Work to complete: Reproduce the opening lines of the records exactly, up to and including the line in which "Definition jsonify (body" occurs.
Segment Open
(** ** Flask *)

(** What a view returns. [jsonify(x)] alone is [jsonify(x), 200]. *)
Inductive FlaskResponse : Type :=
| JsonResponse (body : JSON) (status : Z)
| RedirectResponse (location : string)
| RenderedTemplate (template : string) (users : JSON) (s3_bucket : string)
| ErrorPage (code : Z).

Definition status_of (r : FlaskResponse) : Z :=
  match r with
  | JsonResponse _ s => s
  | RedirectResponse _ => 302
  | RenderedTemplate _ _ _ => 200
  | ErrorPage c => c
  end.

Definition jsonify (body : JSON) (status : Z) : FlaskResponse := JsonResponse body status.

(** The incoming request: [request.form] and [request.files] are
    multi-dicts ([d[key]] is the first value, or [BadRequestKeyError]),
    [request.json] is the parsed body or the error Flask raises. *)
Record Request : Type := mkRequest {
  method : Method;
  path : string;
  form : list (string * string);
  files : list (string * FileStorage);
  request_json : Exception + JSON
}.

Definition BadRequestKeyError (key : string) : Exception :=
  HTTPException 400 key.

Definition multidict_getitem {A : Type} (d : list (string * A)) (key : string) : M A :=
  match assoc key d with
  | Some v => ret v
  | None => raise (BadRequestKeyError key)
  end.

(** ** The URL map *)

Inductive View : Type := v_index | v_add_user | v_delete_user | v_get_user | v_update_user.

(** The endpoint of a view is the name of its function. *)
Definition endpoint (v : View) : string :=
  match v with
  | v_index => "index"
  | v_add_user => "add_user"
  | v_delete_user => "delete_user"
  | v_get_user => "get_user"
  | v_update_user => "update_user"
  end.

Record Rule : Type := mkRule {
  rule : string;
  methods : list Method;
  view : View
}.

(** The [@app.route] decorators, in the order of the file.  A route
    without [methods] answers GET.  (The methods HEAD and OPTIONS and the
    [/static] route, which Flask adds by itself, are left out.) *)
Definition url_map : list Rule :=
  [ mkRule "/" [GET] v_index;
    mkRule "/users" [POST] v_add_user;
    mkRule "/users/<int:user_id>/delete" [DELETE] v_delete_user;
    mkRule "/users/<int:user_id>" [GET] v_get_user;
    mkRule "/users/<int:user_id>" [PUT; PATCH] v_update_user ].

(** The parts of a path between its slashes. *)
Fixpoint split_slash (s : string) : list string :=
  match s with
  | EmptyString => [""]
  | String c rest =>
      if Ascii.eqb c "/" then "" :: split_slash rest
      else match split_slash rest with
           | [] => [String c ""]
           | part :: parts => String c part :: parts
           end
  end.

(** A part of a path holds no slash. *)
Fixpoint no_slash (s : string) : bool :=
  match s with
  | EmptyString => true
  | String c rest => negb (Ascii.eqb c "/") && no_slash rest
  end.

(** Putting the parts of a path back together. *)
Fixpoint join_slash (parts : list string) : string :=
  match parts with
  | [] => ""
  | [part] => part
  | part :: rest => part ++ "/" ++ join_slash rest
  end.

Definition path_parts (p : string) : option (list string) :=
  match p with
  | String "/" rest => Some (split_slash rest)
  | _ => None
  end.

Inductive Segment : Type :=
| Static (s : string)
| IntConverter (name : string).

(** [<int:name>] is a converter, anything else is matched literally. *)
Definition parse_segment (s : string) : Segment :=
  if String.prefix "<int:" s && String.eqb (substring (String.length s - 1) 1 s) ">"
  then IntConverter (substring 5 (String.length s - 6) s)
  else Static s.

Definition rule_segments (r : Rule) : list Segment :=
  match path_parts (rule r) with
  | Some parts => map parse_segment parts
  | None => []
  end.

(** The [int] converter takes one or more decimal digits and gives
    their value. *)
Definition int_converter (part : string) : option N :=
  option_map N.of_uint (NilZero.uint_of_string part).

Fixpoint match_segments (segs : list Segment) (parts : list string)
  : option (list (string * N)) :=
  match segs, parts with
  | [], [] => Some []
  | Static s :: segs', p :: parts' =>
      if String.eqb s p then match_segments segs' parts' else None
  | IntConverter name :: segs', p :: parts' =>
      match int_converter p with
      | Some n => option_map (cons (name, n)) (match_segments segs' parts')
      | None => None
      end
  | _, _ => None
  end.

Definition NotFound : Exception := HTTPException 404 "Not Found".
Definition MethodNotAllowed : Exception := HTTPException 405 "Method Not Allowed".

Definition rule_matches (parts : list string) (r : Rule)
  : list (Rule * list (string * N)) :=
  match match_segments (rule_segments r) parts with
  | Some args => [(r, args)]
  | None => []
  end.
(** * Merkle lists and their iterators (src/lib/provable-types/merkle-list.ts)

    A shallow embedding of the prover-side execution of [MerkleList] and
    [MerkleListIterator]: field elements are concrete, [Provable.witness]
    runs its callback, [Provable.if] is a conditional on concrete booleans
    and a failed [assertEquals] aborts the operation.

    The embedding comes in two layers.
    - Modules [MerkleListIterator] and [MerkleList] give every method as a
      function on the object's own state, the contents of its
      [Unconstrained] cells written in place of the cells.
    - Module [Heap] keeps the [Unconstrained] cells in a store and the
      objects hold references to them, so that two objects holding the
      same cell are visible as such. *)

From Stdlib Require Import Ascii HexString.
From stdpp Require Import base numbers option list strings gmap.

(** ** Field elements (src/lib/core.ts) *)

(** The pasta base field; an element is kept as its canonical representative. *)
Definition Field : Type := Z.

Definition Field_ORDER : Z :=
  (2 ^ 254 + 0x224698fc094cf91b992d30ed00000001)%Z.

(** [Field(n)] *)
Definition mkField (n : Z) : Field := (n mod Field_ORDER)%Z.

(** [x.add(y)] *)
Definition Field_add (x y : Field) : Field := ((x + y) mod Field_ORDER)%Z.

(** [x.equals(y)] on concrete field elements *)
Definition Field_equals (x y : Field) : bool := Z.eqb x y.

(** ** Outcome of an operation that emits assertions *)

Inductive result (A : Type) : Type :=
  | Ok (a : A)
  | ConstraintViolation.
Arguments Ok {A} a.
Arguments ConstraintViolation {A}.

#[global] Instance result_ret : MRet result := @Ok.
#[global] Instance result_bind : MBind result := λ A B f m,
  match m with
  | Ok a => f a
  | ConstraintViolation => ConstraintViolation
  end.
#[global] Instance result_fmap : FMap result := λ A B f m,
  match m with
  | Ok a => Ok (f a)
  | ConstraintViolation => ConstraintViolation
  end.

(** [x.assertEquals(y)] *)
Definition assertEquals (x y : Field) : result unit :=
  if Field_equals x y then Ok () else ConstraintViolation.

Definition succeeds {A} (r : result A) : bool :=
  match r with Ok _ => true | ConstraintViolation => false end.

(** ** Common base types *)

(** [const emptyHash = Field(0)] *)
Definition emptyHash : Field := mkField 0.

(** [type WithHash<T> = { previousHash: Field; element: T }] *)
Record WithHash (T : Type) : Type := mkWithHash {
  previousHash : Field;
  element : T;
}.
Arguments mkWithHash {T} _ _.
Arguments previousHash {T} _.
Arguments element {T} _.

(** [type MerkleListBase<T> = { hash: Field; data: Unconstrained<WithHash<T>[]> }],
    the contents of the [data] cell in place of the cell. *)
Module Base.
Record MerkleListBase (T : Type) : Type := mkBase {
  hash : Field;
  data : list (WithHash T);
}.
Arguments mkBase {T} _ _.
Arguments hash {T} _.
Arguments data {T} _.
End Base.
Export Base.

(** Modelled from the spec: the element capability [ProvableHashable<T>]
    (hash.js, outside the sources at hand). [encode] is the canonical
    field sequence [packToFields(provable.toInput(value))] and [empty]
    the canonical placeholder [provable.empty()]. *)
Record ProvableHashable (T : Type) : Type := mkProvable {
  encode : T → list Field;
  empty : T;
}.
Arguments mkProvable {T} _ _.
Arguments encode {T} _ _.
Arguments empty {T} _.

(** Modelled from the spec: the provable of a single field value
    ([Field] used as element type): it encodes to itself and its
    placeholder is [Field(0)]. *)
Definition FieldProvable : ProvableHashable Field :=
  {| encode := λ x, [x]; empty := mkField 0 |}.

(** The static members that [create] binds on the class it returns:
    [_innerProvable], [_nextHash], [_emptyHash]. Both [MerkleList.create]
    and [MerkleListIterator.create] bind these three. *)
Record Statics (T : Type) : Type := mkStatics {
  _innerProvable : ProvableHashable T;
  _nextHash : Field → T → Field;
  _emptyHash : Field;
}.
Arguments mkStatics {T} _ _ _.
Arguments _innerProvable {T} _.
Arguments _nextHash {T} _ _ _.
Arguments _emptyHash {T} _.

(** ** Hash helpers *)

Section HashHelpers.
(** [Poseidon.hashWithPrefix] (hash.js) is not among the sources: it is
    taken as a parameter. *)
Variable hashWithPrefix : string → list Field → Field.

Definition genericHash {T} (provable : ProvableHashable T)
    (prefix : string) (value : T) : Field :=
  let packed := encode provable value in
  hashWithPrefix prefix packed.

Definition merkleListHash {T} (provable : ProvableHashable T)
    (prefix : string) : Field → T → Field :=
  λ hash value,
    let packed := encode provable value in
    hashWithPrefix prefix (hash :: packed).
End HashHelpers.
Segment Closed
The completed task:
(** ** Flask *)

(** What a view returns. [jsonify(x)] alone is [jsonify(x), 200]. *)
Inductive FlaskResponse : Type :=
| JsonResponse (body : JSON) (status : Z)
| RedirectResponse (location : string)
| RenderedTemplate (template : string) (users : JSON) (s3_bucket : string)
| ErrorPage (code : Z).

Definition status_of (r : FlaskResponse) : Z :=
  match r with
  | JsonResponse _ s => s
  | RedirectResponse _ => 302
  | RenderedTemplate _ _ _ => 200
  | ErrorPage c => c
  end.

Definition jsonify (body : JSON) (status : Z) : FlaskResponse := JsonResponse body status.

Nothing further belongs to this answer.